Despite the commitment by African countries to allocate 15% of their Gross Domestic Product (GDP) to health improvement in 2001 (Declaration of Abuja, Nigeria), only four out of 53 countries have reached the target set in 2008 (Rwanda 18.9%; Liberia, 16.8%; Tanzania and Zambia 16.2% and 15.2%, respectively)[36]. As a result, the economic consequences of cancer in Africa remains at a high estimate of 849 million USD in 2009 [37].
The Majority of patients of our study arrived in advanced stage of extension of Barcelona Liver Cancer Clinic (BLCC).

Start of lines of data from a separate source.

(* ===== verification/FsTop.v ===== *)
(** * filesys/filesys.c: files by name

    Creating, opening and removing files by name, when memory does not run
    out. *)

From Stdlib Require Import ZArith Lia.
From stdpp Require Import base numbers gmap list.
From S2P Require Import Prelude Bitmap FsBase Inode Directory FsData FsInv FsWp FsHandle FsFile FsDir.

Open Scope Z_scope.

Section Top.
Context `{!Memory} (Plenty : forall n live, is_Some (place n live)).

(** ** The root directory, opened and closed *)

(** The root directory is open at [h]. *)
Definition root_open (s : fs) (h : Z) : Prop := exists d, view s h = Some (Dir d, ROOT_DIR_SECTOR).

Lemma root_open_dir s I X dr h : fs_inv s I X -> dir_inv s I dr -> root_open s h ->
  exists d i, open_dir s h d i 16 /\ sector i = ROOT_DIR_SECTOR /\ data i = dr /\ removed i = false.
Proof.
  intros Hi Hd [d Hv]. unfold view in Hv. destruct (heap s !! h) as [[|j|fl|d']|] eqn:E; try done.
  - by destruct (heap s !! file_inode fl) as [[]|].
  - destruct (heap s !! dir_inode d') as [[|i| |]|] eqn:Ei; try done. injection Hv as -> Hs.
    destruct (root_writable _ _ _ _ _ _ Hi Hd Ei Hs) as (Ed & _ & Hr). exists d, i.
    assert (0 < h) by (eapply inv_ptr; [apply Hi|done]).
    split; [|done]. unfold open_dir. rewrite Ed, (di_size _ _ _ Hd). done.
Qed.

Lemma dir_inv_frame_at s t I dr h : dir_inv s I dr -> frame_at I h s t -> (forall fl, view t h <> Some (File fl, ROOT_DIR_SECTOR)) ->
  dir_inv t I dr.
Proof.
  intros Hd [_ _ Hc Hv Hr _] Hh. eapply (dir_inv_same s t I I); [done| |done| |apply Hd|done].
  - apply (Hc ROOT_DIR_SECTOR); [apply Hd|done].
  - intros q fl E. destruct (decide (q = h)) as [->|]; [by destruct (Hh fl)|]. rewrite Hv in E by done. eauto.
Qed.

Lemma without_kept (I I' : gmap Z inode_disk) k : without I I' k false -> I' = I.
Proof. intros [->|[? _]]; done. Qed.

Lemma wp_dir_open_root s I X dr (Q : Z -> fs -> Prop) : fs_inv s I X -> dir_inv s I dr ->
  (forall h t, 0 < h -> root_open t h -> view s h = None -> fs_inv t I X -> dir_inv t I dr -> frame_at I h s t -> Q h t) ->
  wp dir_open_root Q s.
Proof using Plenty.
  intros Hi Hd HQ. unfold dir_open_root. apply wp_bind.
  eapply wp_inode_open; [done|apply Hd| |intros Hx; by destruct (not_exhausted Plenty s)].
  intros p i t Hp Hs Hp0 Ht Hf. eapply wp_dir_open; [exact Ht|done| |intros Hx; by destruct (not_exhausted Plenty t)].
  intros h u Hh Hv Hvu Hu Hfu. rewrite Hs in Hvu.
  assert (Hfr : frame_at I h s u) by (eapply frame_at_trans; [apply frame_frame_at, Hf|exact Hfu|done]).
  apply HQ; try done; [by eexists|by rewrite <- (fr_view _ _ _ Hf)|].
  eapply dir_inv_frame_at; [done..|]. intros fl. by rewrite Hvu.
Qed.

Lemma wp_dir_close_root s I X dr h (Q : unit -> fs -> Prop) : fs_inv s I X -> dir_inv s I dr -> root_open s h ->
  (forall t, view t h = None -> fs_inv t I X -> dir_inv t I dr -> frame_at I h s t -> stable X s t -> Q tt t) ->
  wp (dir_close h) Q s.
Proof.
  intros Hi Hd Ho HQ. destruct (root_open_dir _ _ _ _ _ Hi Hd Ho) as (d & i & (H0 & Hh & Hp & _) & Hs & _ & Hr).
  eapply wp_dir_close; [exact Hh|exact Hp|exact Hi|]. rewrite Hr. intros I' t ->%without_kept Ht Hf Hst Hv.
  apply HQ; try done. eapply dir_inv_frame_at; [done..|]. intros fl. by rewrite Hv.
Qed.

(** ** Opening *)

Lemma sector_of_file s I dr nm k : dir_inv s I dr -> sector_of (contents (disk s) dr) nm = Some k ->
  2 <= k /\ is_Some (I !! k) /\ ~ removed_sector s k.
Proof.
  intros Hd. unfold sector_of. rewrite fmap_Some. intros (j & E & ->). apply find_entry_Some in E as (Hj & Hn & _).
  apply andb_true_iff in Hn as [Hu _]. by apply (di_sector _ _ _ Hd).
Qed.

Lemma wp_dir_lookup s I X dr h nm e (Q : Z -> fs -> Prop) : fs_inv s I X -> dir_inv s I dr -> root_open s h ->
  length e = 20%nat ->
  (forall k p i t, sector_of (contents (disk s) dr) nm = Some k -> heap t !! p = Some (Inode i) -> sector i = k -> 0 < p ->
     fs_inv t I (p :: X) -> frame I s t -> Q p t) ->
  (forall t, sector_of (contents (disk s) dr) nm = None -> fs_inv t I X -> frame I s t -> Q NULL t) ->
  wp (dir_lookup h nm e) Q s.
Proof using Plenty.
  intros Hi Hd Ho He H1 H2. destruct (root_open_dir _ _ _ _ _ Hi Hd Ho) as (d & i & Hod & Hs & Ed & Hr).
  unfold dir_lookup. apply wp_bind, wp_assertb; [destruct Hod as [? _]; apply negb_true_iff, Z.eqb_neq; unfold NULL; lia|].
  apply wp_bind. eapply wp_lookup; [done|done|exact Hod|done|]. intros t Hl. cbn zeta. rewrite Ed.
  set (C := contents (disk s) dr) in *. unfold sector_of in H1, H2.
  pose proof (later_frame s t I Hl) as Hf. pose proof (later_inv _ _ _ _ Hl Hi) as Ht.
  destruct (find_entry (named nm) C 16) as [j|] eqn:E; cbn [fmap option_fmap option_map] in *; [|by apply wp_ret, H2].
  apply find_entry_Some in E as (Hj & Hn & _). apply andb_true_iff in Hn as [Hu _].
  destruct (di_sector _ _ _ Hd j Hj Hu) as (_ & [dk Hk] & _).
  eapply wp_inode_open; [exact Ht|exact Hk| |intros Hx; by destruct (not_exhausted Plenty t)].
  intros p i' u Hp Hsk Hp0 Hiu Hfu. eapply H1; [done|done|done|done|done|]. by eapply fs_frame_trans.
Qed.

(** The outcome of filesys_open(). *)
Definition opened (I : gmap Z inode_disk) (f k : Z) (s t : fs) : Prop :=
  0 < f /\ view s f = None /\ (exists p, view t f = Some (File (mk_file p 0 false), k)) /\ frame_at I f s t.

Lemma wp_filesys_open s I dr nm e (Q : Z -> fs -> Prop) : fs_inv s I [] -> dir_inv s I dr -> length e = 20%nat ->
  (forall k f t, sector_of (contents (disk s) dr) nm = Some k -> fs_inv t I [] -> dir_inv t I dr -> opened I f k s t -> Q f t) ->
  (forall t, sector_of (contents (disk s) dr) nm = None -> fs_inv t I [] -> dir_inv t I dr -> frame I s t -> Q NULL t) ->
  wp (filesys_open nm e) Q s.
Proof using Plenty.
  intros Hi Hd He H1 H2. unfold filesys_open. apply wp_bind. eapply wp_dir_open_root; [done|done|].
  intros h t Hh Ho Hv Ht Hdt Hft. rewrite (proj2 (Z.eqb_neq h NULL)) by (unfold NULL; lia). cbn [negb].
  assert (EC : contents (disk t) dr = contents (disk s) dr) by (apply (fa_data _ _ _ _ Hft ROOT_DIR_SECTOR); [apply Hd|done]).
  apply wp_bind. eapply wp_dir_lookup; [exact Ht|exact Hdt|exact Ho|done| |]; rewrite EC.
  - intros k p i u Hk Hp Hs Hp0 Hu Hfu. apply wp_bind.
    assert (Hou : root_open u h) by (destruct Ho as [d E]; exists d; by rewrite (fr_view _ _ _ Hfu)).
    eapply wp_dir_close_root; [exact Hu|by eapply dir_inv_frame|exact Hou|]. intros v Hvv Hiv Hdv Hfv Hst.
    assert (Hpv : exists i', heap v !! p = Some (Inode i') /\ sector i' = k).
    { destruct (Hst p i) as (i' & ? & ?); [left|done|]. exists i'. split; [done|congruence]. }
    destruct Hpv as (i' & Hpv & Hsv).
    assert (Hfsv : frame I s v).
    { eapply frame_at_frame; [eapply frame_at_trans; [exact Hft|eapply frame_at_trans; [apply frame_frame_at, Hfu|exact Hfv|done]|done]|].
      by rewrite Hvv. }
    eapply wp_file_open; [exact Hiv|exact Hpv| |intros Hx; by destruct (not_exhausted Plenty v)].
    intros f w Hf0 Hvf Hwf Hw Hfw. apply (H1 k); [done|done| |].
    + eapply dir_inv_frame_at; [exact Hdv|exact Hfw|]. intros fl. rewrite Hwf, Hsv. intros [= _ E].
      destruct (sector_of_file _ _ _ _ _ Hd Hk) as [H2k _]. rewrite E in H2k. by unfold ROOT_DIR_SECTOR in H2k.
    + split_and!; [done|by rewrite <- (fr_view _ _ _ Hfsv)|exists p; by rewrite Hwf, Hsv|].
      eapply frame_at_trans; [apply frame_frame_at, Hfsv|exact Hfw|done].
  - intros u Hk Hu Hfu. apply wp_bind.
    assert (Hou : root_open u h) by (destruct Ho as [d E]; exists d; by rewrite (fr_view _ _ _ Hfu)).
    eapply wp_dir_close_root; [exact Hu|by eapply dir_inv_frame|exact Hou|]. intros v Hvv Hiv Hdv Hfv _.
    assert (Hfsv : frame I s v).
    { eapply frame_at_frame; [eapply frame_at_trans; [exact Hft|eapply frame_at_trans; [apply frame_frame_at, Hfu|exact Hfv|done]|done]|].
      by rewrite Hvv. }
    eapply wp_file_open_null; [exact Hiv|]. intros w Hw Hfw. apply H2; [done|done|by eapply dir_inv_frame|by eapply fs_frame_trans].
Qed.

Most of patients in our study received supportive care, only14% were treated by specific treatment (Sorafenib) in our study. In our outlook, most of patients came to the hospital to advanced stage or end of the liver disease and they didn’t receive a definitive treatment of HCC due to the unavailable of these treatment in our setup and there is no specialist center for liver disease for these treatment of HCC, but the patients received a supportive treatment both early stage and advanced stage due to the limited recourses of the country, so missing of specialist center in the country. This result corroborates with literature [25].
Conclusion
Hepatocellular Carcinoma is common in Pointe Noire. The mean risk factors in our context of limited resources is the infection of hepatitis B and C. Men are most affected than women by disease in young age. Patients arrive in advanced stage that leads to treat by the important using of supportive care instead of specific care. Thus, much effort should be put into the field of prevention and treatment of viral hepatitis infections and chronic liver disease. Screening programs should be done to get rid of the problem, and most importantly, there must be an acceptable and effective therapy for HCC.